* Instructions for the task
Lines with the word "mkSimpleMotorSim": copy all of them from the entries below.

* Task input
Lemma for_stride_state {S : Type} abort (body : nat -> S -> S) n step k st :
  state (for_stride abort body n step k st)
  = run_body body
      (firstn (completed abort k (length (visited n step))) (visited n step))
      st.
Proof. unfold for_stride. rewrite stride_loop_spec. reflexivity. Qed.

Lemma for_stride_returned {S : Type} abort (body : nat -> S -> S) n step k st :
  returned (for_stride abort body n step k st)
  = (completed abort k (length (visited n step)) <? length (visited n step)).
Proof. unfold for_stride. rewrite stride_loop_spec. reflexivity. Qed.

(** A loop that ends without returning has run the body at every visited
    index. *)
Lemma for_stride_whole {S : Type} abort (body : nat -> S -> S) n step k st :
  returned (for_stride abort body n step k st) = false ->
  state (for_stride abort body n step k st)
  = run_body body (visited n step) st.
Proof.
  rewrite for_stride_returned, for_stride_state. intros E.
  apply Nat.ltb_ge in E.
  pose proof (completed_le abort k (length (visited n step))).
  rewrite firstn_all2 by lia. reflexivity.
Qed.

Lemma for_stride_preserves {S A : Type} (proj : S -> A) abort
    (body : nat -> S -> S) n step k st :
  (forall i s, proj (body i s) = proj s) ->
  proj (state (for_stride abort body n step k st)) = proj st.
Proof. intros P. rewrite for_stride_state. apply run_body_preserves, P. Qed.

Lemma completed_never k m : completed (fun _ => false) k m = m.
Proof. revert k; induction m as [|m IH]; intros k; simpl; auto. Qed.

Lemma for_stride_never {S : Type} (body : nat -> S -> S) n step k st :
  returned (for_stride (fun _ => false) body n step k st) = false.
Proof. rewrite for_stride_returned, completed_never. apply Nat.ltb_irrefl. Qed.

Lemma prefix_of_refl {A : Type} (l : list A) : prefix_of l l.
Proof. exists []. symmetry. apply app_nil_r. Qed.

Lemma prefix_of_trans {A : Type} (l1 l2 l3 : list A) :
  prefix_of l1 l2 -> prefix_of l2 l3 -> prefix_of l1 l3.
Proof.
  intros [r1 ->] [r2 ->]. exists (r1 ++ r2). symmetry. apply app_assoc.
Qed.

Lemma prefix_of_app {A : Type} (l r : list A) : prefix_of l (l ++ r).
Proof. exists r. reflexivity. Qed.

(** ** The recomputation passes *)

Section PassFacts.
Context {T : Type} `{Scalar T}.
Variable kMaxSize : nat.
Variable GetAbbreviation : string -> string.
Variable GetMeanTimeDelta : Storage T -> T.
Context {SimpleMotorSim ElevatorSim ArmSim : Type}.
Context `{MechanismModel T SimpleMotorSim}.
Context `{MechanismModel T ElevatorSim}.
Context `{MechanismModel T ArmSim}.
Variable mkSimpleMotorSim : T -> T -> T -> SimpleMotorSim.
Variable mkElevatorSim : T -> T -> T -> T -> ElevatorSim.
Variable mkArmSim : T -> T -> T -> T -> ArmSim.

Local Abbreviation Plot := (AnalyzerPlot T).
Local Abbreviation set_data :=
  (SetData kMaxSize GetAbbreviation GetMeanTimeDelta
           mkSimpleMotorSim mkElevatorSim mkArmSim).
Local Abbreviation set_raw_data := (SetRawData kMaxSize GetAbbreviation).
Local Abbreviation finish :=
  (finish_SetData kMaxSize GetMeanTimeDelta
                  mkSimpleMotorSim mkElevatorSim mkArmSim).
Local Abbreviation no_sums :=
  {| simSquaredErrorSum := zero; squaredVariationSum := zero;
     timeSeriesPoints := 0 |}.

* Answer space
Variable mkSimpleMotorSim : T -> T -> T -> SimpleMotorSim.
           mkSimpleMotorSim mkElevatorSim mkArmSim).
                  mkSimpleMotorSim mkElevatorSim mkArmSim).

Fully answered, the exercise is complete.